(Data items)
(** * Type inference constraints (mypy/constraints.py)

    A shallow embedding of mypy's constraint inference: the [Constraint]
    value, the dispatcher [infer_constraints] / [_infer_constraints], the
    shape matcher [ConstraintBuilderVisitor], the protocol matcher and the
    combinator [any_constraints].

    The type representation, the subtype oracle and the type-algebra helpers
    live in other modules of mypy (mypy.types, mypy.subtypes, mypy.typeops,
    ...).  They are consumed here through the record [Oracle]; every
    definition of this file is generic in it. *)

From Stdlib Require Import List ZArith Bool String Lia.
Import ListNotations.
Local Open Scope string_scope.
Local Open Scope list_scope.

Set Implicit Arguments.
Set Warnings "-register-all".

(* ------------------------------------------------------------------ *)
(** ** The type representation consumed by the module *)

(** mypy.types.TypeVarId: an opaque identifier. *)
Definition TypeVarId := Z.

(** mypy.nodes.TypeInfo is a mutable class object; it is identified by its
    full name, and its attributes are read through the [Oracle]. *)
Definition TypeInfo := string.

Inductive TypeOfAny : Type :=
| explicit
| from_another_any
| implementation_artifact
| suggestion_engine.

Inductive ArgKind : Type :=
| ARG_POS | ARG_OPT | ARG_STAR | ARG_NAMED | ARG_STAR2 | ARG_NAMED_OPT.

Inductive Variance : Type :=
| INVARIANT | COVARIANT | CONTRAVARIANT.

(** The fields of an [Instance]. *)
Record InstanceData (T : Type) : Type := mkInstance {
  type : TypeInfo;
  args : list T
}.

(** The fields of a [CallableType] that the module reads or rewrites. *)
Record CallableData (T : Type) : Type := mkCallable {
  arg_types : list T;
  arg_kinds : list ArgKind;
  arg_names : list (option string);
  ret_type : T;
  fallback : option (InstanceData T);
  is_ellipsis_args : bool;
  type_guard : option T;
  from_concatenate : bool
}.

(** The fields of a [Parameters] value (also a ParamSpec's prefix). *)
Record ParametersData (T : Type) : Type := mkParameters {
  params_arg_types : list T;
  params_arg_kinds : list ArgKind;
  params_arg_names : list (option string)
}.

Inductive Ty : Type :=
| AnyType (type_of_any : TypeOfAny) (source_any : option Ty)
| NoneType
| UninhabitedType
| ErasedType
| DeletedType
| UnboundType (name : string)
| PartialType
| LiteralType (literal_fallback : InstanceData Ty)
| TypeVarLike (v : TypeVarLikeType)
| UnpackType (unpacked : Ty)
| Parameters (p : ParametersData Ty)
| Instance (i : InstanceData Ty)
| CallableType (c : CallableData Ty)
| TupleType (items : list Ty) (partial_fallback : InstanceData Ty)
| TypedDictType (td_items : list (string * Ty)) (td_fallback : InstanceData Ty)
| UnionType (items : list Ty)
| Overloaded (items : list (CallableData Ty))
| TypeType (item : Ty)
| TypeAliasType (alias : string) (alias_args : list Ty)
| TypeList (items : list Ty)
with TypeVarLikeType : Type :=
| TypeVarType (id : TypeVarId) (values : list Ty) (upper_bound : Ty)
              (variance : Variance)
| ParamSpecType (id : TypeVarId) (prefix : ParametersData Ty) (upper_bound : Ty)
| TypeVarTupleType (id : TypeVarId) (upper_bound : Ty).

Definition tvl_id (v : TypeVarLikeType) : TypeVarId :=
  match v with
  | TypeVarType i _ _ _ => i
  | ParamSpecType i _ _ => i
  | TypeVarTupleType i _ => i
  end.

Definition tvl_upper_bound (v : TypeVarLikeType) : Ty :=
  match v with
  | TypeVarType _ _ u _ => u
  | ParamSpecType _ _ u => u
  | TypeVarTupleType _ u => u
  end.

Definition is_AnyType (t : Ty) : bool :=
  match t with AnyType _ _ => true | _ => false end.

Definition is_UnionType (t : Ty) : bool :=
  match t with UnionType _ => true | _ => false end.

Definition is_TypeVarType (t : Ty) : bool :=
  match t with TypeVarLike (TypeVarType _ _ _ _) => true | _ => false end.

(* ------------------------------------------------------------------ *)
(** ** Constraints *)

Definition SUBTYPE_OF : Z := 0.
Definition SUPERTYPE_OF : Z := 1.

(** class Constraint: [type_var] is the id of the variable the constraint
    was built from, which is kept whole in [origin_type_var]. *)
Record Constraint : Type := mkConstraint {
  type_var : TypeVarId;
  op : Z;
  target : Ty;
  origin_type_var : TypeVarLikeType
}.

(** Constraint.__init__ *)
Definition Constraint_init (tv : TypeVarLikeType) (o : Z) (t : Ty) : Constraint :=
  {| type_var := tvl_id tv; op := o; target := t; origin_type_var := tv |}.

---

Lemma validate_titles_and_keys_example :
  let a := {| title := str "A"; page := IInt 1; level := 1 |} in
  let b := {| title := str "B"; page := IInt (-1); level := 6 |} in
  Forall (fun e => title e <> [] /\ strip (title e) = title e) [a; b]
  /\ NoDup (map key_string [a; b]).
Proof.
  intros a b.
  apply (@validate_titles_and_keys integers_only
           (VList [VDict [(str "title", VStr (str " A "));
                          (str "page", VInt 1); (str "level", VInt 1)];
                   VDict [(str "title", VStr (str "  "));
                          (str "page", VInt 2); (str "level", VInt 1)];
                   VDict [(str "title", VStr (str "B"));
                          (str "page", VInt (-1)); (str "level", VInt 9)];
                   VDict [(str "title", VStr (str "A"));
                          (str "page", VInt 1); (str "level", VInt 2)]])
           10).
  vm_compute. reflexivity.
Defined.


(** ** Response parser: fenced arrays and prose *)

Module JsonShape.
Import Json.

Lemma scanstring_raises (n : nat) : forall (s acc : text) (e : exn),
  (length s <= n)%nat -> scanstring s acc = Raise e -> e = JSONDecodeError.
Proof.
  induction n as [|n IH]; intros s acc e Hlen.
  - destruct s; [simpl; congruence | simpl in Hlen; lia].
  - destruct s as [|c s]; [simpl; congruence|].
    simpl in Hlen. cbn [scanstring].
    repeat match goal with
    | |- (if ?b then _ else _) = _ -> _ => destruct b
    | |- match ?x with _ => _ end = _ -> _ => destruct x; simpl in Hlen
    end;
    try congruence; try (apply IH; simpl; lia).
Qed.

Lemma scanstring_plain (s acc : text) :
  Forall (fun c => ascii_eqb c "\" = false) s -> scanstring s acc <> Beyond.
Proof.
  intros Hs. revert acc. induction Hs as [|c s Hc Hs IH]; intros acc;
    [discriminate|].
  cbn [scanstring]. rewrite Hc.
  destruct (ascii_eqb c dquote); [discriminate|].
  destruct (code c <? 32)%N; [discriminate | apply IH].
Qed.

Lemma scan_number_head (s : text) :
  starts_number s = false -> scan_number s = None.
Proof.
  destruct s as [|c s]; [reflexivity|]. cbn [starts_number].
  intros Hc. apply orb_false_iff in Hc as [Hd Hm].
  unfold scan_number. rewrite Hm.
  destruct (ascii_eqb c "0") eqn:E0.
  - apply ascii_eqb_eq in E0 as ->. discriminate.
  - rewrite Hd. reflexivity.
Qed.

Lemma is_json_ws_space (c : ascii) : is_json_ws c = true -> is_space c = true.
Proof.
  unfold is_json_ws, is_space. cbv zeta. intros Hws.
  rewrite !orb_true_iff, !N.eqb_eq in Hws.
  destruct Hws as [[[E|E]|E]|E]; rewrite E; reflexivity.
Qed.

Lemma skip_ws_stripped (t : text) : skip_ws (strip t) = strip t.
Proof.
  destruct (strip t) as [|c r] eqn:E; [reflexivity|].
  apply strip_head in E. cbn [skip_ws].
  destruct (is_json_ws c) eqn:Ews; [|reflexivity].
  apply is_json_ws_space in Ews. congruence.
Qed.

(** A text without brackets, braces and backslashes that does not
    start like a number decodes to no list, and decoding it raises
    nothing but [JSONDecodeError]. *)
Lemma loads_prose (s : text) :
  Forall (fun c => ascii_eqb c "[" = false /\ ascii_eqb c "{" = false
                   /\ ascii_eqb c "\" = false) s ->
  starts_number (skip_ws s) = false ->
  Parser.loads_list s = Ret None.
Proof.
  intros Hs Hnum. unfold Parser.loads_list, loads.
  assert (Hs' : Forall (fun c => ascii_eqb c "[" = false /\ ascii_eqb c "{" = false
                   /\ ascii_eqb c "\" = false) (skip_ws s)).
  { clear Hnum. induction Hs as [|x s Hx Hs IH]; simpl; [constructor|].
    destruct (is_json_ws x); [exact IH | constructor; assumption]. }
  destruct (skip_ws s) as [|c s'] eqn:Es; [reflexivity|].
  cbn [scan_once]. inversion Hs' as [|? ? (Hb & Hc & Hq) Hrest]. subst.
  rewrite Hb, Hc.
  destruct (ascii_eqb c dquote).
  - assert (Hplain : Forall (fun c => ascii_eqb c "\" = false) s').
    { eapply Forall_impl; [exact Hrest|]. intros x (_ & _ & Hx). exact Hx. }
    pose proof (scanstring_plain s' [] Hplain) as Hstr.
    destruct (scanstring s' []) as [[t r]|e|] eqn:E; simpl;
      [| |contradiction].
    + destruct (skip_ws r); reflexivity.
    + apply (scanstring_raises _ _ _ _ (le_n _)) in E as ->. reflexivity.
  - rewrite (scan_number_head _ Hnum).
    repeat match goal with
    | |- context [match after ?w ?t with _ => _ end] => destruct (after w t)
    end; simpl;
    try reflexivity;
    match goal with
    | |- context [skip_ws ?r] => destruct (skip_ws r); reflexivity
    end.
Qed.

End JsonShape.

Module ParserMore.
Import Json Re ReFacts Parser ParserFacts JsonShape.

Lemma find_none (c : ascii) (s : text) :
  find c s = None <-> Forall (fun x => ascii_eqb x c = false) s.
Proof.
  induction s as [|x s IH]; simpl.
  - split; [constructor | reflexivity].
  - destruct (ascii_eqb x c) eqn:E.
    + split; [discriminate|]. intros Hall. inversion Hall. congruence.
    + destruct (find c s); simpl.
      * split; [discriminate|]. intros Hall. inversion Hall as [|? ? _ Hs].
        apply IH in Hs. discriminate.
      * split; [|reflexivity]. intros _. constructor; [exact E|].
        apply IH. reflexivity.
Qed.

...

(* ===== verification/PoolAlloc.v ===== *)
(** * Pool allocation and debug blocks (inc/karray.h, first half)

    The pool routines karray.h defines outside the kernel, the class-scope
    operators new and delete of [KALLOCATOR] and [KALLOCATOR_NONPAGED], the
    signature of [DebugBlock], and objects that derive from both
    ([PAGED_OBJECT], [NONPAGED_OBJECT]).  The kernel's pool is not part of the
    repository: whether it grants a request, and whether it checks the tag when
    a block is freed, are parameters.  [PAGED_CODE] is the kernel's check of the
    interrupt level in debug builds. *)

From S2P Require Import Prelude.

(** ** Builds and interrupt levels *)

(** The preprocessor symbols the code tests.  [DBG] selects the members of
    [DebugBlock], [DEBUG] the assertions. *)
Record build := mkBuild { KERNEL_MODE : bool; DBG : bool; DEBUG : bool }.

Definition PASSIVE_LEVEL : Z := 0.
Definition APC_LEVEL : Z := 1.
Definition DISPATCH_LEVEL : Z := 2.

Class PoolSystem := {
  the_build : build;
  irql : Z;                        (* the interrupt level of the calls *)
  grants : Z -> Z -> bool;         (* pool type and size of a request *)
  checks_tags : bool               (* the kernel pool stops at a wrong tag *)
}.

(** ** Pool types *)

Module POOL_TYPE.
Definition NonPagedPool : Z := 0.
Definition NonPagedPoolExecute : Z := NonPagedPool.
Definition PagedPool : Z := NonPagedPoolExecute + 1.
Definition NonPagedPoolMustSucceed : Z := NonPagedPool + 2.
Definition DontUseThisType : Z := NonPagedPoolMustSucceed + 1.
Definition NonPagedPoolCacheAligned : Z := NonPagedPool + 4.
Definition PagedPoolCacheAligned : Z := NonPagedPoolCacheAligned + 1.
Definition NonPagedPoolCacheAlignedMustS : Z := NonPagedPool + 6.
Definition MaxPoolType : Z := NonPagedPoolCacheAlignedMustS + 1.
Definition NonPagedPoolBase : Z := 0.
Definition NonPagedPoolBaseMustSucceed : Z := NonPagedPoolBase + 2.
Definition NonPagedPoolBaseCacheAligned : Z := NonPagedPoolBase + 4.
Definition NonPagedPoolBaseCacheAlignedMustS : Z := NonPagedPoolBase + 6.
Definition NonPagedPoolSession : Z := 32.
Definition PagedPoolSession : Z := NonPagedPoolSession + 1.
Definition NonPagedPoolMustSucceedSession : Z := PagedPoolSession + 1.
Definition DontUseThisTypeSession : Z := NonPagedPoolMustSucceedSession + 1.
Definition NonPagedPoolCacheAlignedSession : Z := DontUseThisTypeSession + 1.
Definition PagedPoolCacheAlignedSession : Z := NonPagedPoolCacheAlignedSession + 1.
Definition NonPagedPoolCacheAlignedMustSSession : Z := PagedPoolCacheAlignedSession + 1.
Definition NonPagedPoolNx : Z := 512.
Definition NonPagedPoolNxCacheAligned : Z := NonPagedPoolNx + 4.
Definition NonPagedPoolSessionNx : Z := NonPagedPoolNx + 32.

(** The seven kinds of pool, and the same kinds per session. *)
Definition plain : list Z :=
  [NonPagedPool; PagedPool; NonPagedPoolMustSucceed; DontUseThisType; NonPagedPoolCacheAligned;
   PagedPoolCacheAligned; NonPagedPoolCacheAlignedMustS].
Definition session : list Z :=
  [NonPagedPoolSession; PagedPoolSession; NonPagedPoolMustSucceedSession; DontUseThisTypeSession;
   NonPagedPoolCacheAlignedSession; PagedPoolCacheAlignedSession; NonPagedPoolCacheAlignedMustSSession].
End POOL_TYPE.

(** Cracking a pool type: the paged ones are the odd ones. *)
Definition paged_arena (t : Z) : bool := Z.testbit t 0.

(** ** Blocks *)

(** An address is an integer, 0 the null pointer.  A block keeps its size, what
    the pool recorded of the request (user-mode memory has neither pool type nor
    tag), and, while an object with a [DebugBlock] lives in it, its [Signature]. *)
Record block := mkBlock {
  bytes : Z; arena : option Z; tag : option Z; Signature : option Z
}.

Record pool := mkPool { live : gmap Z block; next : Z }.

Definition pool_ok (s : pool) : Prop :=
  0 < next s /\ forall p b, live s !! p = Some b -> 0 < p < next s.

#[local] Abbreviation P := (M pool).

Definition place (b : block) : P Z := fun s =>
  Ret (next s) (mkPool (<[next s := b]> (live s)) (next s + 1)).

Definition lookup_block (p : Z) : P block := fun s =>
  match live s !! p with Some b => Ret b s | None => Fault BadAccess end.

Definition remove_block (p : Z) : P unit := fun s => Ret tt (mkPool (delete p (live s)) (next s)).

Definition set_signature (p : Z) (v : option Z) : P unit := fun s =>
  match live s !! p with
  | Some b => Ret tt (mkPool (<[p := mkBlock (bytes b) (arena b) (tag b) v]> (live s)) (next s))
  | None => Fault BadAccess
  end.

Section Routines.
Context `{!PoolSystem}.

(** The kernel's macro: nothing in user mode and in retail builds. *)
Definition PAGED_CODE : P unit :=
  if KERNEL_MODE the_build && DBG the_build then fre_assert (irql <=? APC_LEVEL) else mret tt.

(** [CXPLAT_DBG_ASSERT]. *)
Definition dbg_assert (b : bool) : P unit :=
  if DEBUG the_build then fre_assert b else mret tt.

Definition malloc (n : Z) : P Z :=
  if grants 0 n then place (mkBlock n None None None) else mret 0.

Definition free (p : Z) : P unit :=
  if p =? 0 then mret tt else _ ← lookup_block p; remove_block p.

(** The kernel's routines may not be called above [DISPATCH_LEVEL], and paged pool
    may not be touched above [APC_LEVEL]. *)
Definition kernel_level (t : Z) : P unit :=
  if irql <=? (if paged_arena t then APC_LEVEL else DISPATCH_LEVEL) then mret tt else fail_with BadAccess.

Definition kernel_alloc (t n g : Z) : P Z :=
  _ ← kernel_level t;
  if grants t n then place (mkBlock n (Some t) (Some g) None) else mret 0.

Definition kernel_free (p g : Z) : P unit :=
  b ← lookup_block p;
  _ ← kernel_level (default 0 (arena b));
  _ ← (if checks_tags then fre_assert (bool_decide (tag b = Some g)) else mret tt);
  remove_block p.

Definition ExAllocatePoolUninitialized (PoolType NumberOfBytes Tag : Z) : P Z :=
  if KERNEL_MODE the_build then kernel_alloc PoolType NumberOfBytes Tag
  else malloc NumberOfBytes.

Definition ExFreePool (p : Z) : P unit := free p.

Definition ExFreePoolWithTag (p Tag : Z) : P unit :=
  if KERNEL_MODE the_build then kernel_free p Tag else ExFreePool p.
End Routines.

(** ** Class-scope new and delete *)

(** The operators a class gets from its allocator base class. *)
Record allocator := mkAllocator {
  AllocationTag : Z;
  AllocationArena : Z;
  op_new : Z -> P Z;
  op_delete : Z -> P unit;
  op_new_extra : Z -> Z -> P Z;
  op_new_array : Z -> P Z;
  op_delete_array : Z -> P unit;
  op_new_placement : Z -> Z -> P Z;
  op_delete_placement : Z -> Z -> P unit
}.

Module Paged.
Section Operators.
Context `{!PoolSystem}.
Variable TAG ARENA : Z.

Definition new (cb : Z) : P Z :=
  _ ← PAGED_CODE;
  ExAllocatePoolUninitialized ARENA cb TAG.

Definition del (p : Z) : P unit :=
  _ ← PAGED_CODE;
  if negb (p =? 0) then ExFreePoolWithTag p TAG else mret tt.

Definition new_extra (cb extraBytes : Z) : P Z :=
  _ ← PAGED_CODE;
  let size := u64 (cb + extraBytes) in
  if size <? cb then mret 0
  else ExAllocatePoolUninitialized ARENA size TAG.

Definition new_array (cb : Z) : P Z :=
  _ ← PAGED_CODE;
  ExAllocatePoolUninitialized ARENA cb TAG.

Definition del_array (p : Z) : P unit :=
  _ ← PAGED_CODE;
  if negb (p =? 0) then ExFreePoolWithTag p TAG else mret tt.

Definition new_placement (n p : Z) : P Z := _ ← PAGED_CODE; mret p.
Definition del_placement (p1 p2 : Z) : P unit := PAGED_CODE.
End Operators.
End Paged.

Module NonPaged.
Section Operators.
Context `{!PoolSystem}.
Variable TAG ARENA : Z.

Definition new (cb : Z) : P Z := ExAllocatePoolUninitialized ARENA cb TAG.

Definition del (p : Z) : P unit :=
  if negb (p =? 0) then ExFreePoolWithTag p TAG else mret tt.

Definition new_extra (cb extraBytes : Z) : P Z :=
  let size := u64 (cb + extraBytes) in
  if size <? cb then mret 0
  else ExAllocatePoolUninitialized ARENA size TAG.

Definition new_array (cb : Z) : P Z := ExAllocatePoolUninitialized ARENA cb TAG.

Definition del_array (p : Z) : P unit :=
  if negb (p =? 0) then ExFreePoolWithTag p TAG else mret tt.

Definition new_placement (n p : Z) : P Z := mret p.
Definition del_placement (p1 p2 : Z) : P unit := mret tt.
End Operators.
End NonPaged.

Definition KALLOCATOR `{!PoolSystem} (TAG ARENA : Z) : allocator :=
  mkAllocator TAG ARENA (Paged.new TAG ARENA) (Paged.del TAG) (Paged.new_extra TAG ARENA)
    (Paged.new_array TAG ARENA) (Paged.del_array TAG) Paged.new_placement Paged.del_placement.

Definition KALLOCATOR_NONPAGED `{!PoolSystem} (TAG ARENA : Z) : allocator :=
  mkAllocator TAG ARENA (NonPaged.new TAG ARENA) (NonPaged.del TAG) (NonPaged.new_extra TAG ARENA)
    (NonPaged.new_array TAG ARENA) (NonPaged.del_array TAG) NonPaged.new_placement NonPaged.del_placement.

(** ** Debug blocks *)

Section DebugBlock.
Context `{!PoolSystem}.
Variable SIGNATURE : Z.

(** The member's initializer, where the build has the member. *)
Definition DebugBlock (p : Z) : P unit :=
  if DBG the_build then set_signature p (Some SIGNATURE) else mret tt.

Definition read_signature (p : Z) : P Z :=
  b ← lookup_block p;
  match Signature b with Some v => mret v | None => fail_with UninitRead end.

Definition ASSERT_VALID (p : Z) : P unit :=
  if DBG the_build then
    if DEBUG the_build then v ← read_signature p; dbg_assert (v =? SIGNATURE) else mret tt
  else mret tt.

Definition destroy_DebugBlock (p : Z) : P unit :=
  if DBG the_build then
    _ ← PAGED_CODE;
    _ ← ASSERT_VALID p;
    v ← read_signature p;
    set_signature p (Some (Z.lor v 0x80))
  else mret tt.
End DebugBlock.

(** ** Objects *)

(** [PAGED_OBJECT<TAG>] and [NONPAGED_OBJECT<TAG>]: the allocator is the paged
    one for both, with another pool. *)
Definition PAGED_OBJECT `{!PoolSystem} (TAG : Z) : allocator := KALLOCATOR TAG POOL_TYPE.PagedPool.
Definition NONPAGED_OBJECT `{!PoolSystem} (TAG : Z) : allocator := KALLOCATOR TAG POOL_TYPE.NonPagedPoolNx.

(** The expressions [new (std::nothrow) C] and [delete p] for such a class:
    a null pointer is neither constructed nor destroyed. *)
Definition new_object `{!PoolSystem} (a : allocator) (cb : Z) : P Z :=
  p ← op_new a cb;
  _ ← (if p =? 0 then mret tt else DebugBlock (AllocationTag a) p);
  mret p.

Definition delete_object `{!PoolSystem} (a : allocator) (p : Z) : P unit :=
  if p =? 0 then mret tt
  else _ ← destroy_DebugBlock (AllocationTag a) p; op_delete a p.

What needs to be done: Pull from the data each line where the string "request" turns up.

Result of this exercise:
    repository: whether it grants a request, and whether it checks the tag when
  grants : Z -> Z -> bool;         (* pool type and size of a request *)
    the pool recorded of the request (user-mode memory has neither pool type nor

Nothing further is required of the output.